Benzydamine Attenuates Matrix Metalloproteinase-9 Expression Through Inhibition of ERK MAPK in Activated Human Monocytic Cells Under Hyperglycemic Condition.

Much evidence has demonstrated that the association between sepsis and diabetes can result in comorbidity effects. The endotoxin lipopolysaccharide (LPS) is a damaging factor that penetrates through the intestinal wall and into circulation in patients with diabetes. Benzydamine is a clinical drug widely used for pharyngitis and periodontitis with local anesthetic and analgesic properties. The purpose of this study was to investigate the anti-matrix degradative effects of benzydamine and its mechanisms on matrix metalloproteinase (MMP)-9 activation in LPS-stimulated THP-1 human monocytic cells under high-glucose condition. In this study, it was found that benzydamine could attenuate LPS-induced MMP-9-mediated gelatinolysis and protein expression in THP-1 cells under the normal-glucose condition. On the other hand, LPS induced higher MMP-9 gelatinolytic activity under the high-glucose condition than under the normal-glucose condition. Under the high-glucose condition, benzydamine also significantly inhibited LPS-induced MMP-9-mediated gelatinolysis and MMP-9 protein in THP-1 cells in a concentration-dependent manner. However, enzyme-linked immunosorbent assay (ELISA) showed that benzydamine partially affect TIMP-1 levels. Under the normal-glucose condition, benzydamine also inhibited tumor necrosis factor (TNF)-α-induced MMP-9-related gelatinolysis and its protein or mRNA expression. Among the signaling pathways, LPS-mediated phosphorylation of p38 or JNK MAPK was not affected by benzydamine.
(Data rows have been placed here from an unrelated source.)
(** C1, on the code.  When a backend's Get reports that the session does not
    exist, Run does not go on with the caller's messages: it takes the
    backend's NotFound error for a storage error, returns no Result, and
    never calls the completion service.  This holds for the volatile and
    for the durable backend, and likewise for any other error of Get. *)
Theorem absent_session_aborts_run `{Externals} (fuel : nat) (E : Env)
    (ctx : Context) (agent : AgentPtr) (messages : list Message)
    (contextParams : option ContextVariables) (config : option RunConfig)
    (sessionID : string) :
  sessionID ≠ "" →
  let ctx1 := run_context E ctx (default DefaultRunConfig config) in
  (∀ (m : MemorySession) (e : error),
      MemorySession_Get m sessionID = inr e →
      e = session_NotFoundError sessionID
      ∧ ∃ r, Run fuel E ctx agent messages contextParams config (Some m) sessionID = Some r
             ∧ run_calls r = 0%nat
             ∧ (∀ result err, run_outcome r ≠ Returned (Some result) err)
             ∧ (messages ≠ [] → hook_passes E ctx1 agent →
                input_passes E ctx1 agent messages →
                run_outcome r
                = Returned None (Some (fmt_Errorf_w "failed to load session" e))))
  ∧ (∀ (f : FileSession) (fs : FS) (e : error),
      FileSession_Get f fs sessionID = inr e →
      ∃ r, Run fuel E ctx agent messages contextParams config (Some (f, fs)) sessionID
           = Some r
           ∧ run_calls r = 0%nat
           ∧ (∀ result err, run_outcome r ≠ Returned (Some result) err)
           ∧ (messages ≠ [] → hook_passes E ctx1 agent →
              input_passes E ctx1 agent messages →
              run_outcome r
              = Returned None (Some (fmt_Errorf_w "failed to load session" e)))).
Proof.
  intros Hid ctx1. split.
  - intros m e Hget.
    destruct (MemorySession_Get_error _ _ _ Hget) as [He Hnot]. split; [done|].
    by apply load_error_aborts.
  - intros f fs e Hget.
    pose proof (FileSession_Get_error _ _ _ _ Hget) as Hnot.
    by apply (load_error_aborts fuel E ctx agent messages contextParams config (f, fs)).
Qed.

Lemma absent_session_aborts_run_witness :
  let err := fmt_Errorf_w "failed to load session" (session_NotFoundError "user_123") in
  MemorySession_Get NewMemorySession "user_123" = inr (session_NotFoundError "user_123")
  ∧ (∃ r, first_run_memory = Some r
          ∧ run_outcome r = Returned None (Some err) ∧ run_calls r = 0%nat)
  ∧ (∃ r, first_run_file = Some r
          ∧ run_outcome r = Returned None (Some err) ∧ run_calls r = 0%nat).
Proof.
  intros err.
  destruct (@absent_session_aborts_run example_Externals 5 one_reply_env context_Background
              0%nat hello None (Some no_limits) "user_123" ltac:(discriminate))
    as [Hmem Hfile].
  split; [reflexivity|]. split.
  - destruct (Hmem NewMemorySession (session_NotFoundError "user_123") ltac:(reflexivity))
      as (_ & r & Hrun & Hc & _ & Ho).
    exists r. split; [exact Hrun|]. split; [|exact Hc].
    apply Ho; [discriminate | exact I | by left].
  - destruct (Hfile example_store empty_FS (session_NotFoundError "user_123")
                ltac:(reflexivity)) as (r & Hrun & Hc & _ & Ho).
    exists r. split; [exact Hrun|]. split; [|exact Hc].
    apply Ho; [discriminate | exact I | by left].
Defined.

(* ===================================================================== *)
(** ** Whose output guardrails run *)
(* ===================================================================== *)

(** C2, on the code.  The output guardrails that Run executes after its loop
    are those of the agent the caller passed in, whichever agent is active
    when the loop is left: an output tripwire always comes from a guardrail
    the first agent declares, and if the first agent declares none, no
    output guardrail runs at all. *)
Theorem output_guardrails_of_first_agent {S : Type} `{Session S} (fuel : nat) (E : Env)
    (ctx : Context) (agent : AgentPtr) (messages : list Message)
    (contextParams : option ContextVariables) (config : option RunConfig)
    (session : option S) (sessionID : string) (r : RunEnd S) :
  Run fuel E ctx agent messages contextParams config session sessionID = Some r →
  (∀ result name msg res,
      run_outcome r = Returned (Some result) (Some (OutputGuardrailTripwireError name msg res)) →
      ∃ gr, gr ∈ Agent_OutputGuardrails (heap E agent) ∧ Guardrail_Name gr = name)
  ∧ (Agent_OutputGuardrails (heap E agent) = [] →
     ∀ result name msg res,
       run_outcome r
       ≠ Returned (Some result) (Some (OutputGuardrailTripwireError name msg res))).
Proof.
  intros Hrun.
  assert (Hfirst : ∀ result name msg res,
             run_outcome r
             = Returned (Some result) (Some (OutputGuardrailTripwireError name msg res)) →
             ∃ gr, gr ∈ Agent_OutputGuardrails (heap E agent) ∧ Guardrail_Name gr = name).
  { intros result name msg res Hout.
    destruct (Run_Result_inv _ _ _ _ _ _ _ _ _ _ _ _ Hrun Hout)
      as (ctx' & config' & st0 & st & lastMessage & _ & _ & -> & _).
    apply Run_finish_error in Hout as [_ [Hc | [(_ & e & _ & He) | (_ & _ & e & _ & He)]]];
      [|done..].
    unfold check_output in Hc. destruct (_ && _); [|done].
    apply runGuardrails_error in Hc as [(gr & res' & Hin & _ & Heq) | (gr & e & _ & Heq)];
      [|done].
    exists gr. split; [done|]. by injection Heq. }
  split; [done|].
  intros Hnone result name msg res Hout.
  destruct (Hfirst _ _ _ _ Hout) as (gr & Hin & _). rewrite Hnone in Hin.
  by apply not_elem_of_nil in Hin.
Qed.

(** At the failing input: after a handoff from an agent without output
    guardrails to one whose guardrail trips on every output, Run returns the
    final output without error; and in the mirrored setting the guardrail of
    the first agent trips although the active agent declares none. *)
Lemma output_guardrails_of_first_agent_witness :
  (∃ r result,
      handoff_run = Some r
      ∧ run_outcome r = Returned (Some result) None
      ∧ Result_Agent result = 1%nat
      ∧ Result_FinalOutput result = "Have you tried turning it off and on again?"
      ∧ runOutputGuardrails context_Background (two_agents (Result_Agent result))
          (Result_FinalOutput result)
        = Done (Some (OutputGuardrailTripwireError "block_everything" "blocked"
                        (mkGuardrailResult false true "blocked" [])))
      ∧ ∀ result' name msg res,
          run_outcome r
          ≠ Returned (Some result') (Some (OutputGuardrailTripwireError name msg res)))
  ∧ (∃ r result,
        mirrored_run = Some r
        ∧ run_outcome r
          = Returned (Some result)
              (Some (OutputGuardrailTripwireError "block_everything" "blocked"
                       (mkGuardrailResult false true "blocked" [])))
        ∧ Result_Agent result = 1%nat
        ∧ Agent_OutputGuardrails (mirrored_agents (Result_Agent result)) = []).
Proof.
  split.
  - eexists _, _.
    split; [vm_compute; reflexivity|].
    do 4 (split; [reflexivity|]).
    apply (output_guardrails_of_first_agent 5 handoff_env context_Background 0%nat hello
             None (Some no_limits) no_session "" _ ltac:(vm_compute; reflexivity)).
    reflexivity.
  - eexists _, _.
    split; [vm_compute; reflexivity|].
    by do 2 (split; [reflexivity|]).
Defined.

(* ********************************************************************* *)
(** * Further properties of the code *)
(* ********************************************************************* *)

(* ===================================================================== *)
(** ** The volatile backend *)
(* ===================================================================== *)

(** X1.  Appending to an existing session of the volatile backend never
    fails and extends what Get yields: the messages already stored, followed
    by the new ones, in order. *)
Theorem MemorySession_Append_extends (m : MemorySession) (id : string)
    (old ms : list Message) :
  MemorySession_Get m id = inl old →
  (MemorySession_Append m id ms).2 = None
  ∧ MemorySession_Get (MemorySession_Append m id ms).1 id = inl (old ++ ms).
Proof.
  intros Hget. split; [done|]. rewrite MemorySession_Append_Get.
  unfold MemorySession_Get in Hget. destruct (sessions m !! id); [|done].
  by injection Hget as ->.
Qed.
Surprisingly, it was strongly shown that benzydamine could significantly attenuate LPS-mediated phospho-ERK MAPK expression and translocation. Also, phosphorylation of p65 as NF-κB activation was markedly inhibited. Moreover, LPS-induced surface expression of TLR-4 and COVID-19 S1 protein-induced MMP-9-related gelatinolysis were abrogated by benzydamine under the high-glucose condition. In conclusion, benzydamine exerted anti-MMP-9 actions through inhibition of ERK MAPK and NF-κB activation under the high-glucose condition. This study revealed additional anti-monocytic properties of benzydamine in its potential for novel anti-inflammatory therapy.